Abstract

To elucidate the pathophysiology of crescentic glomerulonephritis, we investigated the effects of basic fibroblast growth factor(bFGF) on cultured rat parietal epithelial cells(PEC). Cultured cells were characterized as PEC by morphologic and immunohistochemical findings. PEC were cultured with or without various concentrations of bFGF, 1, 5, 25, and 50ng/ml for 0, 24, 48, and 96 hours. We found that bFGF is mitogenic to PEC in vitro at high concentrations and short-term incubation by direct cell counting and [3H]-thymidine incorporation assay. Also, cell viability evaluated by trypan-blue test increased at 5 and 25ng/ml of bFGF and decreased with time. We utilized the radionuclide-labeled precursors of extracellular matrix(ECM), glycosamine, leucine, and sulfate, for the assay of the utilization of those precursors by PEC. The utilization of [3H]-glycosamine showed the tendency of increase with exposed time at higher concentrations although it increased at concentration of 5ng/ml in 24 hours.
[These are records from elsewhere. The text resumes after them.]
(** * Reference-counted handles: [shared_ptr], [weak_ptr] and their control block

    A shallow embedding of [shared-ptr.h] / [shared-ptr.cpp].

    - Control blocks live in a heap indexed by their address; [delete this]
      removes the block from the heap.
    - Every [shared_ptr] / [weak_ptr] object (named variable or temporary)
      lives in an object store indexed by the identity of the object, so that
      [*this] and [other] may denote the same object (self assignment).
    - Member functions are computations in a state monad with C++ exceptions,
      undefined behaviour (use of a deleted control block) and ill-formed
      programs (use of an object outside its lifetime) as distinct outcomes.
    - All handles of a program have one element type: the member functions
      are modelled as their non-template overloads.  The stored pointers are
      opaque addresses that the handles only copy and compare; what they
      point to, and the conversion from [Y*] to [T*] that the converting
      overloads apply to [other.ptr_], are not part of the model.
    - Calls of the opaque collaborators (the deleter, [std::destroy_at], the
      allocator) are recorded in an event log. *)

From stdpp Require Import gmap list.
From Stdlib Require Import ZArith Lia.

Open Scope Z_scope.

(** ** Machine integers: [std::size_t] is a 64-bit unsigned integer *)

Definition size_max : Z := 2 ^ 64.

Definition wrap (z : Z) : Z := z mod size_max.

(** ** Pointers *)

(** Address of a managed object: either an object owned by the caller and
    handed over as a raw pointer, or the [storage_.data] member embedded in
    the in-place control block at the given address. *)
Inductive obj_addr :=
| RawObj (a : N)
| Embedded (b : N).

#[global] Instance obj_addr_eq_dec : EqDecision obj_addr.
Proof. solve_decision. Defined.

(** [T*]: [None] is [nullptr]. *)
Definition pointer := option obj_addr.

(** [control_block_t*]: [None] is [nullptr], [Some b] the address of a block. *)
Definition block_ptr := option N.

(** Deleters are opaque callables; only their identity matters. *)
Inductive deleter :=
| default_delete
| custom_deleter (id : N).

(** ** Events: calls that leave the modelled code *)

Inductive event :=
| EvNew (b : N)                          (* a control block was created at b *)
| EvDeleteData (b : N)                   (* b->delete_data() ran *)
| EvDeleter (d : deleter) (p : pointer)  (* d(p) was called *)
| EvDestroyAt (b : N)                    (* std::destroy_at(&b->storage_.data) *)
| EvFree (b : N).                        (* delete this, for the block at b *)

#[global] Instance deleter_eq_dec : EqDecision deleter.
Proof. solve_decision. Defined.

#[global] Instance event_eq_dec : EqDecision event.
Proof. solve_decision. Defined.

Inductive exn :=
| bad_alloc       (* operator new failed *)
| ctor_failure.   (* the constructor of the managed object threw *)

(** ** Handles *)

Record shared_ptr := { ptr_ : pointer; cb_ : block_ptr }.

Record weak_ptr := { w_ptr_ : pointer; w_cb_ : block_ptr }.

Section Model.

(** The managed type, the arguments of its constructor, and the constructor
    itself ([None]: the constructor throws). *)
Context {T Args : Type} (construct_at : Args → option T).

(** ** Control blocks *)

Inductive block_body :=
| mem_control_block (data_ : pointer) (deleter_ : deleter)
| inplace_control_block (storage_ : option T).

Record control_block := {
  strong_refs_ : Z;
  weak_refs_ : Z;
  body : block_body
}.

Definition set_strong (n : Z) (c : control_block) : control_block :=
  {| strong_refs_ := n; weak_refs_ := weak_refs_ c; body := body c |}.

Definition set_weak (n : Z) (c : control_block) : control_block :=
  {| strong_refs_ := strong_refs_ c; weak_refs_ := n; body := body c |}.

Definition set_body (k : block_body) (c : control_block) : control_block :=
  {| strong_refs_ := strong_refs_ c; weak_refs_ := weak_refs_ c; body := k |}.

(** ** Program state *)

Record state := {
  heap : gmap N control_block;   (* allocated control blocks *)
  shared : gmap N shared_ptr;    (* live shared_ptr objects *)
  weak : gmap N weak_ptr;        (* live weak_ptr objects *)
  log : list event               (* newest event first *)
}.

Definition init : state :=
  {| heap := ∅; shared := ∅; weak := ∅; log := [] |}.

Definition with_heap (f : gmap N control_block → gmap N control_block)
    (st : state) : state :=
  {| heap := f (heap st); shared := shared st; weak := weak st; log := log st |}.

Definition with_shared (f : gmap N shared_ptr → gmap N shared_ptr)
    (st : state) : state :=
  {| heap := heap st; shared := f (shared st); weak := weak st; log := log st |}.

Definition with_weak (f : gmap N weak_ptr → gmap N weak_ptr)
    (st : state) : state :=
  {| heap := heap st; shared := shared st; weak := f (weak st); log := log st |}.

Definition with_log (f : list event → list event) (st : state) : state :=
  {| heap := heap st; shared := shared st; weak := weak st; log := f (log st) |}.

(** ** The monad of member functions *)

Inductive outcome (A : Type) :=
| Ok (a : A) (st : state)        (* normal return *)
| Throw (e : exn) (st : state)   (* an exception leaves the function *)
| Undefined                      (* a deleted control block is used *)
| IllFormed.                     (* not a program: object used outside its lifetime *)

Arguments Ok {A} a st.
Arguments Throw {A} e st.
Arguments Undefined {A}.
Arguments IllFormed {A}.

Definition M (A : Type) : Type := state → outcome A.

Definition ret {A} (a : A) : M A := λ st, Ok a st.

Definition bind {A B} (m : M A) (f : A → M B) : M B := λ st,
  match m st with
  | Ok a st' => f a st'
  | Throw e st' => Throw e st'
  | Undefined => Undefined
  | IllFormed => IllFormed
  end.

Definition throw {A} (e : exn) : M A := λ st, Throw e st.

(** [try { m } catch (...) { h }] *)
Definition try_catch {A} (m : M A) (h : exn → M A) : M A := λ st,
  match m st with
  | Throw e st' => h e st'
  | r => r
  end.

(** The outcome [r] with its final state changed by [g]. *)
Definition map_state {A} (g : state → state) (r : outcome A) : outcome A :=
  match r with
  | Ok a st => Ok a (g st)
  | Throw e st => Throw e (g st)
  | Undefined => Undefined
  | IllFormed => IllFormed
  end.

Definition emit (ev : event) : M unit := λ st,
  Ok tt (with_log (cons ev) st).

Notation "x ← m ; f" := (bind m (λ x, f))
  (at level 20, m at level 100, f at level 200, only parsing, right associativity).
Notation "m ;; f" := (bind m (λ _, f))
  (at level 100, f at level 200, only parsing, right associativity).

(** *** Access to control blocks through a pointer *)

Definition load_block (b : N) : M control_block := λ st,
  match heap st !! b with
  | Some c => Ok c st
  | None => Undefined
  end.

Definition store_block (b : N) (c : control_block) : M unit := λ st,
  Ok tt (with_heap <[b := c]> st).

(** [operator new]: the allocator either fails ([None]) or answers with an
    address that is not in use. *)
Definition operator_new (answer : option N) : M N := λ st,
  match answer with
  | None => Throw bad_alloc st
  | Some b =>
      match heap st !! b with
      | Some _ => IllFormed
      | None => Ok b st
      end
  end.

(** [delete this]: destroys the block and returns its storage. *)
Definition delete_this (this : N) : M unit := λ st,
  Ok tt (with_log (cons (EvFree this)) (with_heap (delete this) st)).

(** ** [details::control_block_base] *)

(** [strong_refs_{1}], [weak_refs_{1}] *)
Definition control_block_base (k : block_body) : control_block :=
  {| strong_refs_ := 1; weak_refs_ := 1; body := k |}.

(** [void add_strong_ref() { strong_refs_++; }] *)
Definition add_strong_ref (this : N) : M unit :=
  c ← load_block this;
  store_block this (set_strong (wrap (strong_refs_ c + 1)) c).

(** [void add_weak_ref() { weak_refs_++; }] *)
Definition add_weak_ref (this : N) : M unit :=
  c ← load_block this;
  store_block this (set_weak (wrap (weak_refs_ c + 1)) c).

(** [std::size_t get_strong_refs() const { return strong_refs_; }] *)
Definition get_strong_refs (this : N) : M Z :=
  c ← load_block this;
  ret (strong_refs_ c).

(** [void release_weak_ref() { if (--weak_refs_ == 0) delete this; }] *)
Definition release_weak_ref (this : N) : M unit :=
  c ← load_block this;
  let w := wrap (weak_refs_ c - 1) in
  store_block this (set_weak w c);;
  if decide (w = 0) then delete_this this else ret tt.

(** The virtual [delete_data()]:
    - [mem_control_block]: [deleter_(data_)];
    - [inplace_control_block]: [std::destroy_at(&storage_.data)]. *)
Definition delete_data (this : N) : M unit :=
  c ← load_block this;
  emit (EvDeleteData this);;
  match body c with
  | mem_control_block p d => emit (EvDeleter d p)
  | inplace_control_block _ =>
      emit (EvDestroyAt this);;
      store_block this (set_body (inplace_control_block None) c)
  end.

(** [void release_strong_ref() {
       if (--strong_refs_ == 0) { delete_data(); release_weak_ref(); } }] *)
Definition release_strong_ref (this : N) : M unit :=
  c ← load_block this;
  let s := wrap (strong_refs_ c - 1) in
  store_block this (set_strong s c);;
  if decide (s = 0) then delete_data this;; release_weak_ref this else ret tt.

(** ** Lifetime of handle objects *)

Definition null_shared : shared_ptr := {| ptr_ := None; cb_ := None |}.

Definition null_weak : weak_ptr := {| w_ptr_ := None; w_cb_ := None |}.

(** Reading a [shared_ptr] object; it has to be within its lifetime. *)
Definition read_shared (x : N) : M shared_ptr := λ st,
  match shared st !! x with
  | Some h => Ok h st
  | None => IllFormed
  end.

(** Assigning the members of a live [shared_ptr] object. *)
Definition write_shared (x : N) (h : shared_ptr) : M unit :=
  read_shared x;;
  λ st, Ok tt (with_shared <[x := h]> st).

(** The storage of a [shared_ptr] about to be constructed holds no live object. *)
Definition unborn_shared (x : N) : M unit := λ st,
  match shared st !! x with
  | Some _ => IllFormed
  | None => Ok tt st
  end.

(** The lifetime of a [shared_ptr] object begins, with members [h]. *)
Definition begin_shared (x : N) (h : shared_ptr) : M unit := λ st,
  match shared st !! x with
  | Some _ => IllFormed
  | None => Ok tt (with_shared <[x := h]> st)
  end.

(** The lifetime of a [shared_ptr] object ends (after its destructor). *)
Definition end_shared (x : N) : M unit :=
  read_shared x;;
  λ st, Ok tt (with_shared (delete x) st).

(** Identity of a fresh temporary [shared_ptr]. *)
Definition temp_shared : M N := λ st, Ok (fresh (dom (shared st))) st.

Definition read_weak (x : N) : M weak_ptr := λ st,
  match weak st !! x with
  | Some h => Ok h st
  | None => IllFormed
  end.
The utilization of [3H]-leucine increased in 24 hours exposure time at concentration of 5ng/ml and in longer time at higher concentrations. Whereas, the utilization of [35S]-sulfate increased in 24 hours exposure time to bFGF at each concentration. Thus, bFGF may augment PEC proliferation and ECM production by cultured PEC and this could explain the role of bFGF in the pathophysiology of crescentic glomerulonephritis. The further experiments might be needed to elucidate the role of bFGF in molecular level.